• [WHAT THE TASK REQUIRES]:
Can you return the records below exactly as they stand, but only from the first line through the one with "(set_orderIntents (fun _"?

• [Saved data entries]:

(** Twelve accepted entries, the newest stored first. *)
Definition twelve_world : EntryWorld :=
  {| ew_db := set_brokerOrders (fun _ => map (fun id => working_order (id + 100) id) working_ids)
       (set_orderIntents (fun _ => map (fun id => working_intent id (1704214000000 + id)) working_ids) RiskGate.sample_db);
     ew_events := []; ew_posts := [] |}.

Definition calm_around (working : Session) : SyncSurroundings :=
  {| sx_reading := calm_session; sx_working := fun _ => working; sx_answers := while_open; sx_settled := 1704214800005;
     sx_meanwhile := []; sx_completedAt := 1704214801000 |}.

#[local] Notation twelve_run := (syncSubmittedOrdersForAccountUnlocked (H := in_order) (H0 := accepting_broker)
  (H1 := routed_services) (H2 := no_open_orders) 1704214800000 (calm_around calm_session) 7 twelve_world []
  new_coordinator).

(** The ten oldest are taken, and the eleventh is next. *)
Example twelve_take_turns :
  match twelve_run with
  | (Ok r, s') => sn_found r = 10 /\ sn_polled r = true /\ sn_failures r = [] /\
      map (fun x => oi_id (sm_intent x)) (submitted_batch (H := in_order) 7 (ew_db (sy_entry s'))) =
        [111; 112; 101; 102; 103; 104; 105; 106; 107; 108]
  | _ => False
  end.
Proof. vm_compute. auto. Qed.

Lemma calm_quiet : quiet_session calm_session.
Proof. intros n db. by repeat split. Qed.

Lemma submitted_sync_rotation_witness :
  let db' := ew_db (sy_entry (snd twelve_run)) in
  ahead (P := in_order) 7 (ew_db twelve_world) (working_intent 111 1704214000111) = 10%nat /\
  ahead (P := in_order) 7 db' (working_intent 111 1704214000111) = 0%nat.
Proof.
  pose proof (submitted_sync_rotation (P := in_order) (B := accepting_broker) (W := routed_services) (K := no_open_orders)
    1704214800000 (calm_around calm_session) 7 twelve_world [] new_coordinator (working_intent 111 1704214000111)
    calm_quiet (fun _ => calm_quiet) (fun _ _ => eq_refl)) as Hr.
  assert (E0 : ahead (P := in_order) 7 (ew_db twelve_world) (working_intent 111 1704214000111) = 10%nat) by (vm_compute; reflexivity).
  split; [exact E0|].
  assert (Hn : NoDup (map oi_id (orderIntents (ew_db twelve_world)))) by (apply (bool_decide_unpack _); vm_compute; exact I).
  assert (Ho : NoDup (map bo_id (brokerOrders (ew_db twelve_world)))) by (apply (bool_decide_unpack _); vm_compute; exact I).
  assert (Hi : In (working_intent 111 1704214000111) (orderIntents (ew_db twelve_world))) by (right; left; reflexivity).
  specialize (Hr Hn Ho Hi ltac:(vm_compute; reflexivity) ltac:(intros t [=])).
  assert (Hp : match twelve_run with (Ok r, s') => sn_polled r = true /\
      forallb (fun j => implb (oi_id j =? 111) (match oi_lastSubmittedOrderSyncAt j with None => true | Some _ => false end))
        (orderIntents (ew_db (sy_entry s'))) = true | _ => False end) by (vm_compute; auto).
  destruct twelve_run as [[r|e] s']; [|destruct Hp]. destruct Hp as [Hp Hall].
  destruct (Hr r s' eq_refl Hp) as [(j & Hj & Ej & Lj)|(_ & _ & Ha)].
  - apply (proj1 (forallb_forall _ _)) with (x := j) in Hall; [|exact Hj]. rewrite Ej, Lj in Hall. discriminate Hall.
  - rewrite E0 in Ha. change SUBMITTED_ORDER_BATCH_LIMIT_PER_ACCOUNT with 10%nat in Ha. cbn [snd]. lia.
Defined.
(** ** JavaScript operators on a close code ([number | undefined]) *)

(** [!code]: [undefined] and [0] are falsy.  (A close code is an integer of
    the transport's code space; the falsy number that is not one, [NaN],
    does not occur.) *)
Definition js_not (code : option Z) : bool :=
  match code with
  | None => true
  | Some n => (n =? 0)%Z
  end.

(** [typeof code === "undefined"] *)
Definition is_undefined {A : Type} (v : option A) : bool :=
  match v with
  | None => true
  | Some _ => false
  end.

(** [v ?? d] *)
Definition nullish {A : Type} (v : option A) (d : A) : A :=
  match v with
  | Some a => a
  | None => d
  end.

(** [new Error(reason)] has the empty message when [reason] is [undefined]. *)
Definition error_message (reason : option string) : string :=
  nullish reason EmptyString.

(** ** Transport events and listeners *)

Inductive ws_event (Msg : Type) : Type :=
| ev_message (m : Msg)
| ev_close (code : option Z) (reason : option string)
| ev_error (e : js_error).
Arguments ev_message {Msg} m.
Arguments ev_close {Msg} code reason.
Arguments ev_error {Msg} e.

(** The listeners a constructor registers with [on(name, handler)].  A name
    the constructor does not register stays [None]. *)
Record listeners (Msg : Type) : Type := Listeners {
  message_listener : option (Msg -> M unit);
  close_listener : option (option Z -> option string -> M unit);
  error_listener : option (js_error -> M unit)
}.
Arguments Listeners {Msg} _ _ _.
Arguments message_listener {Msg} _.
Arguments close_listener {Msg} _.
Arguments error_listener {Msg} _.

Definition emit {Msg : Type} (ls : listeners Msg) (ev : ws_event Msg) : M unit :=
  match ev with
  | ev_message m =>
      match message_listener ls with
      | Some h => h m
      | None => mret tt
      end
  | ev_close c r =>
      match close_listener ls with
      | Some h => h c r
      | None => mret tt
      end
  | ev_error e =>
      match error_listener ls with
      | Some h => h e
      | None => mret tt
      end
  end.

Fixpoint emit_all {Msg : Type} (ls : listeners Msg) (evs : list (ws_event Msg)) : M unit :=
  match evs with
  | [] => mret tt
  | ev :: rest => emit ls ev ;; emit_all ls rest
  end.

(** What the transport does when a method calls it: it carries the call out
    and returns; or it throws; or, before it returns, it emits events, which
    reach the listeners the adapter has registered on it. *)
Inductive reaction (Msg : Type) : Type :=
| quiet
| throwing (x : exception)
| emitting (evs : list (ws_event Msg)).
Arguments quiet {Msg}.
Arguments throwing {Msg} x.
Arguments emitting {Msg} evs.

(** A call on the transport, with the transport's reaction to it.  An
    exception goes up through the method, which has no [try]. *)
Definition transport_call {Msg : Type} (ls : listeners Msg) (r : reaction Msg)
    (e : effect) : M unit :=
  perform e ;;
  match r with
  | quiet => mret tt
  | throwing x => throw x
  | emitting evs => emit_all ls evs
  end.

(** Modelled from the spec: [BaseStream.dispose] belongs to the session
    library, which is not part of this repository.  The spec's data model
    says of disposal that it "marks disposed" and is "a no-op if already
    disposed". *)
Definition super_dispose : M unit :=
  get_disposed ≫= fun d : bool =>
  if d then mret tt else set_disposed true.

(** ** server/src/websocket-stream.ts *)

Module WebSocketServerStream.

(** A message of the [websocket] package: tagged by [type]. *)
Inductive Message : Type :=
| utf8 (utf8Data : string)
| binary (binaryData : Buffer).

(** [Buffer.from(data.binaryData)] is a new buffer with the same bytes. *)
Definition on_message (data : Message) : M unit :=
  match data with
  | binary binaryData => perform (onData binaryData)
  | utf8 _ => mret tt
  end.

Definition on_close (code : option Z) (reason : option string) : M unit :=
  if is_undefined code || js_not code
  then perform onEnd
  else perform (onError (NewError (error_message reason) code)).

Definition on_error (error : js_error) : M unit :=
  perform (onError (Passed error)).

• [RESPONSE]:
(** Twelve accepted entries, the newest stored first. *)
Definition twelve_world : EntryWorld :=
  {| ew_db := set_brokerOrders (fun _ => map (fun id => working_order (id + 100) id) working_ids)
       (set_orderIntents (fun _ => map (fun id => working_intent id (1704214000000 + id)) working_ids) RiskGate.sample_db);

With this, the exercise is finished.